Bespoke Co-processor for Energy-Efficient Health Monitoring on RISC-V-based Flexible Wearables
Theofanis Vergos, Polykarpos Vergos, Mehdi B. Tahoori, Georgios Zervakis
TL;DR
Flexible wearables demand energy-efficient ML under tight area and power budgets. The authors design a bespoke MAC co-processor integrated with a compact RISC-V SERV core and an automated constraint-programming flow to fix coefficients and map MLP inference, achieving near-real-time performance. Their CP-SAT–driven optimization jointly selects constants and decomposition strategies to minimize latency $L$ under a multiplier budget, with automatic Verilog co-processor generation. Post-layout results across healthcare datasets show latency $<1$ s, energy per inference $0.48$ mJ, and area $2.42$ mm$^2$, delivering up to $2.35\times$ speedup and $2.15\times$ energy savings over the state of the art, validating the approach for conformable wearables.
Abstract
Flexible electronics offer unique advantages for conformable, lightweight, and disposable healthcare wearables. However, their limited gate count, large feature sizes, and high static power consumption make on-body machine learning classification highly challenging.
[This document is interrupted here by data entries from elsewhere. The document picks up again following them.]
(** A position at or past the end maps to the last byte. *)
Lemma targetByte_end (size : Z) (t d : Q) :
  1 <= size <= 2 ^ 51 -> (0 < d)%Q -> (d <= t)%Q ->
  targetByte size t d = size - 1.
Proof.
  intros Hs Hd Ht.
  assert (R1 : (1 <= t / d)%Q).
  { apply Qle_shift_div_l; [exact Hd|]. lra. }
  assert (HS : (1 <= inject_Z size <= 2251799813685248 # 1)%Q).
  { split.
    - change 1%Q with (inject_Z 1). rewrite <- Zle_Qle. lia.
    - change (2251799813685248 # 1)%Q with (inject_Z (2 ^ 51)).
      rewrite <- Zle_Qle. lia. }
  unfold targetByte.
  pose proof (round_nonneg (t / d) ltac:(lra)) as Hr.
  destruct (round (t / d)) as [r|neg].
  - destruct Hr as (r0 & _ & r2).
    pose proof tiny_small as (T0 & T1).
    assert (Hr1 : ((1 # 2) <= r)%Q).
    { rewrite ulp_exact in r2. set (eta := TINY) in *. clearbody eta.
      set (R := (t / d)%Q) in *. clearbody R. lra. }
    assert (Hrlow : (1 - ULP53 - TINY <= r)%Q).
    { rewrite ulp_exact in *. set (eta := TINY) in *. clearbody eta.
      set (R := (t / d)%Q) in *. clearbody R. lra. }
    assert (Hy0 : (0 <= inject_Z size * r)%Q)
      by (apply Qmult_le_0_compat; lra).
    pose proof (round_nonneg _ Hy0) as Hp.
    destruct (round (inject_Z size * r)) as [p|neg].
    + destruct Hp as (p0 & _ & p2).
      pose proof (scale_le (inject_Z size) _ _ ltac:(lra) Hrlow) as m1.
      pose proof (scale_le (inject_Z size) _ _ ltac:(lra) T0) as m6.
      pose proof (scale_le (inject_Z size) _ _ ltac:(lra) T1) as m7.
      assert (Hlow : (inject_Z (size - 1) <= p)%Q).
      { unfold Z.sub. rewrite inject_Z_plus.
        change (inject_Z (- (1))) with (- (1))%Q.
        rewrite ulp_exact in *. set (eta := TINY) in *. clearbody eta.
        set (y := (inject_Z size * r)%Q) in *. clearbody y.
        set (S := inject_Z size) in *. clearbody S.
        lra. }
      pose proof (Qfloor_resp_le _ _ Hlow) as Hf.
      rewrite Qfloor_Z in Hf. lia.
    + subst neg. reflexivity.
  - subst neg. destruct (Z.ltb_spec size 0); [lia|]. reflexivity.
Qed.

(** The byte a seek targets does not decrease when the time grows. *)
Lemma targetByte_mono (size : Z) (t1 t2 d : Q) :
  1 <= size -> (0 < d)%Q -> (t1 <= t2)%Q ->
  targetByte size t1 d <= targetByte size t2 d.
Proof.
  intros Hs Hd Ht.
  assert (Hr : (t1 / d <= t2 / d)%Q).
  { unfold Qdiv. apply Qmult_le_compat_r; [exact Ht|].
    apply Qlt_le_weak, Qinv_lt_0_compat, Hd. }
  pose proof (round_mono _ _ Hr) as Hround.
  unfold targetByte.
  assert (Hneg : (size <? 0) = false) by (apply Z.ltb_ge; lia).
  rewrite Hneg.
  destruct (round (t1 / d)) as [r1|[|]], (round (t2 / d)) as [r2|[|]];
    cbn [leReal] in Hround; try contradiction; cbn [xorb].
  - assert (Hp : (inject_Z size * r1 <= inject_Z size * r2)%Q).
    { apply scale_le; [|exact Hround].
      change 0%Q with (inject_Z 0). rewrite <- Zle_Qle. lia. }
    pose proof (round_mono _ _ Hp) as Hprod.
    destruct (round (inject_Z size * r1)) as [p1|[|]],
      (round (inject_Z size * r2)) as [p2|[|]];
      cbn [leReal] in Hprod; try contradiction; try lia.
    pose proof (Qfloor_resp_le _ _ Hprod). lia.
  - destruct (round (inject_Z size * r1)) as [p1|[|]]; lia.
  - destruct (round (inject_Z size * r2)) as [p2|[|]]; lia.
  - lia.
  - lia.
  - lia.
Qed.

End SeekFacts.

(** ** The segment server *)

Module ServerSpec.
Import Errors Store Http VideoController.

Lemma resolve_fileSize db id user r :
  resolveVideoResource db id user = inr r ->
  fileSize r = Z.of_nat (List.length (file r)).
Proof.
  unfold resolveVideoResource. intros H.
  destruct (findVideo db id) as [v|]; [|discriminate].
  destruct (populateCourse db v) as [c|]; [|discriminate].
  destruct (if negb (creator c =? user_id user)%string then _ else _);
    [discriminate|].
  destruct (readFile db (courseId c, filename v)); [|discriminate].
  injection H as <-. reflexivity.
Qed.

Lemma slice_length (bytes : list Byte.byte) (a b : Z) :
  0 <= a <= b -> b < Z.of_nat (List.length bytes) ->
  Z.of_nat (List.length (slice bytes a b)) = b - a + 1.
Proof.
  intros Hab Hb. unfold slice. rewrite length_firstn, length_skipn. lia.
Qed.

Lemma slice_nth (bytes : list Byte.byte) (a b i : Z) :
  0 <= a -> 0 <= i <= b - a ->
  nth_error (slice bytes a b) (Z.to_nat i)
  = nth_error bytes (Z.to_nat (a + i)).
Proof.
  intros Ha Hi. unfold slice. rewrite nth_error_firstn, nth_error_skipn.
  destruct (Nat.ltb_spec (Z.to_nat i) (Z.to_nat (b - a + 1))); [|lia].
  f_equal. lia.
Qed.

Lemma createReadStream_in_range (bytes : list Byte.byte) (a b : Z) :
  0 <= a <= b -> createReadStream bytes a b = Reading (slice bytes a b).
Proof.
  intros [Ha Hb]. unfold createReadStream.
  destruct (Z.leb_spec 0 a); [|lia].
  destruct (Z.leb_spec a b); [|lia]. reflexivity.
Qed.

(** Inside the file, the segment window is the requested one. *)
Lemma segmentWindow_exact (size a b : Z) :
  0 <= a <= b -> b < size ->
  segmentWindow size (Js.Int a) (Js.Int b) = (a, b).
Proof.
  intros Hab Hb. unfold segmentWindow, clampStart, clampEnd. simpl.
  destruct (Z.leb_spec 0 a); [|lia].
  destruct (Z.ltb_spec b a); [lia|].
  destruct (Z.leb_spec size a); [lia|].
  f_equal. lia.
Qed.
(** * CryptoClaude dashboard server: the status-and-command API layer

    A shallow embedding of [src/Web/dashboard_server.py]: the request
    handler class [CryptoClaudeHandler], its router
    [handle_api_request], the probe methods ([check_system_health],
    [check_aws_connection], [get_system_uptime], [get_system_load]), the
    status, log and command handlers.

    Conventions of the embedding.
    - A Python [dict] literal is an association list in insertion order,
      which is also the order [json.dumps] writes the keys in.
    - A Python [str] is a [string]; a character is a code point below 256.
    - A Python [float] is a binary64 value ([PrimFloat.float]); the
      decimal literals of the source denote the nearest binary64 value, as
      they do in Python.
    - Everything the handler asks of its host (the clock, child processes,
      files under /proc, the builtin [float()]) is answered by a [World].
      The handler's calls are recorded, newest first, in a trace; the
      length of the trace is the logical time at which the next call is
      answered, so the same question may get different answers at
      different moments.
    - An [exn] is an instance of a subclass of Python's [Exception], the
      class that both [except Exception] and a bare [except:] catch.
      Asynchronous signals ([KeyboardInterrupt]) are not modelled.
    - Every response and every error page is logged by the base class
      through the class's own [log_message], which reads the clock; these
      readings are in the trace like the handlers' own.
    - A reply is what the handler hands to its connection.  The router
      takes the connection as an argument, since the writes to it stand
      outside the router's [try]; the request methods [do_GET] and
      [do_POST] are stated on a connection that accepts what is written
      and on a request target that [urlparse] accepts (on another target
      [urlparse] raises before the first line modelled here). *)

From Stdlib Require Import ZArith String Ascii List Bool Arith Lia.
From Stdlib Require Import Floats.PrimFloat Floats.SpecFloat Floats.FloatOps.
Import ListNotations.

Set Warnings "-inexact-float,-register-all".

Local Open Scope list_scope.
Local Open Scope string_scope.

(** ** Python values *)

(** The values a handler puts in a response: what [json.dumps] accepts. *)
Inductive json : Type :=
| JBool (b : bool)
| JInt (n : Z)
| JFloat (x : float)
| JStr (s : string)
| JList (l : list json)
| JDict (d : list (string * json)).

Definition dict : Type := list (string * json).

(** [d.get(k)]. *)
Fixpoint lookup (k : string) (d : dict) : option json :=
  match d with
  | [] => None
  | (k', v) :: d' => if String.eqb k k' then Some v else lookup k d'
  end.

(** [k in d]. *)
Definition has_key (k : string) (d : dict) : bool :=
  match lookup k d with
  | Some _ => true
  | None => false
  end.

(** An exception: its class name and [str(e)]. *)
Record exn : Type := Exn { exn_class : string; exn_str : string }.

Inductive result (A : Type) : Type :=
| Ok (a : A)
| Raise (e : exn).
Arguments Ok {A} a.
Arguments Raise {A} e.

(** ** Strings: [str.strip()], [str.split()], [str.startswith] *)

(** [c.isspace()] for the code points below 256. *)
Definition is_space (c : ascii) : bool :=
  let n := nat_of_ascii c in
  (((9 <=? n) && (n <=? 13)) || ((28 <=? n) && (n <=? 32))
   || (n =? 133) || (n =? 160))%nat.

Fixpoint lstrip (s : string) : string :=
  match s with
  | EmptyString => EmptyString
  | String c s' => if is_space c then lstrip s' else s
  end.

Definition string_rev (s : string) : string :=
  string_of_list_ascii (rev (list_ascii_of_string s)).

Definition rstrip (s : string) : string :=
  string_rev (lstrip (string_rev s)).

(** [s.strip()] *)
Definition py_strip (s : string) : string := rstrip (lstrip s).

(** [s.split()] with no separator: the maximal runs of characters that
    are not white space.  [tok] is the run being read. *)
Fixpoint split_from (tok : string) (s : string) : list string :=
  match s with
  | EmptyString =>
      match tok with EmptyString => [] | _ => [tok] end
  | String c s' =>
      if is_space c then
        match tok with
        | EmptyString => split_from EmptyString s'
        | _ => tok :: split_from EmptyString s'
        end
      else split_from (tok ++ String c EmptyString) s'
  end.

Definition py_split (s : string) : list string := split_from EmptyString s.

(** [s.startswith(p)] *)
Definition startswith (p s : string) : bool := String.prefix p s.

(** [xs[0]], which raises [IndexError] on an empty list. *)
Definition index0 {A : Type} (xs : list A) : result A :=
  match xs with
  | x :: _ => Ok x
  | [] => Raise (Exn "IndexError" "list index out of range")
  end.

(** [int(x)] for a float [x]: truncation toward zero; infinities and NaN
    are refused. *)
Definition py_int (x : float) : result Z :=
  match Prim2SF x with
  | S754_zero _ => Ok 0%Z
  | S754_infinity _ =>
      Raise (Exn "OverflowError" "cannot convert float infinity to integer")
  | S754_nan =>
      Raise (Exn "ValueError" "cannot convert float NaN to integer")
  | S754_finite sign m e =>
      let magnitude :=
        if (0 <=? e)%Z then (Z.pos m * 2 ^ e)%Z
        else (Z.pos m / 2 ^ (- e))%Z in
      Ok (if sign then (- magnitude)%Z else magnitude)
  end.

(** ** [datetime] *)

Record datetime : Type := Datetime {
  year : N; month : N; day : N;
  hour : N; minute : N; second : N;
  microsecond : N
}.

(** The last [width] decimal digits of [n], zero padded. *)
Fixpoint zpad (width : nat) (n : N) : string :=
  match width with
  | O => EmptyString
  | S width' =>
      zpad width' (n / 10)%N
      ++ String (ascii_of_N (48 + n mod 10)%N) EmptyString
  end.

(** [d.strftime('%H:%M:%S')] *)
Definition strftime_HMS (d : datetime) : string :=
  zpad 2 (hour d) ++ ":" ++ zpad 2 (minute d) ++ ":" ++ zpad 2 (second d).

(** [d.isoformat()] of a naive datetime: the microseconds are written
    only when they are not zero. *)
Definition isoformat (d : datetime) : string :=
  zpad 4 (year d) ++ "-" ++ zpad 2 (month d) ++ "-" ++ zpad 2 (day d)
  ++ "T" ++ strftime_HMS d
  ++ match microsecond d with
     | N0 => EmptyString
     | us => "." ++ zpad 6 us
     end.


(** ** The host and the effects of a handler *)

(** [subprocess.CompletedProcess] with [capture_output=True, text=True]. *)
Record CompletedProcess : Type := Completed {
  returncode : Z;
  stdout : string;
  stderr : string
}.

(** A call the handler makes to its host. *)
Inductive effect : Type :=
| Now                                                  (* datetime.now() *)
| SubprocessRun (argv : list string) (timeout : option Z)  (* subprocess.run *)
| OpenReadline (path : string)          (* open(path, 'r') and f.readline() *)
| StaticGET (path : string).  (* SimpleHTTPRequestHandler.do_GET on self.path *)

(** The calls made so far, newest first. *)
Definition trace : Type := list effect.

(** How the base class answers a request for a static file: through
    [send_response] (200, 301, 304), which logs one line, or through
    [send_error] (404), which logs two. *)
Inductive static_outcome : Type :=
| StaticResponse (code : Z)
| StaticError (code : Z).

(** The host.  Each answer is indexed by the number of calls made before
    it.  A child process may fail to start, or run past its timeout
    ([subprocess.TimeoutExpired]); a file may be missing or unreadable;
    [float()] may refuse its argument ([ValueError]). *)
Record World : Type := {
  clock : nat -> datetime;
  run_process : nat -> list string -> option Z -> result CompletedProcess;
  read_line : nat -> string -> result string;
  float_of_string : string -> result float;
  static_file : nat -> string -> static_outcome
}.

(** A computation: it reads the host, extends the trace, and returns a
    value or raises.  The calls made before an exception stay made. *)
Definition M (A : Type) : Type := World -> trace -> result A * trace.

Definition ret {A : Type} (a : A) : M A := fun _ tr => (Ok a, tr).

Definition bind {A B : Type} (m : M A) (k : A -> M B) : M B :=
  fun w tr =>
    match m w tr with
    | (Ok a, tr') => k a w tr'
    | (Raise e, tr') => (Raise e, tr')
    end.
While existing bendable RISC-V systems provide compact solutions, they lack the energy efficiency required. We present a mechanically flexible RISC-V that integrates a bespoke multiply-accumulate co-processor with fixed coefficients to maximize energy efficiency and minimize latency. Our approach formulates a constrained programming problem to jointly determine co-processor constants and optimally map Multi-Layer Perceptron (MLP) inference operations, enabling compact, model-specific hardware by leveraging the low fabrication and non-recurring engineering costs of flexible technologies. Post-layout results demonstrate near-real-time performance across several healthcare datasets, with our circuits operating within the power budget of existing flexible batteries and occupying only 2.42 mm^2, offering a promising path toward accessible, sustainable, and conformable healthcare wearables. Our microprocessors achieve an average 2.35x speedup and 2.15x lower energy consumption compared to the state of the art.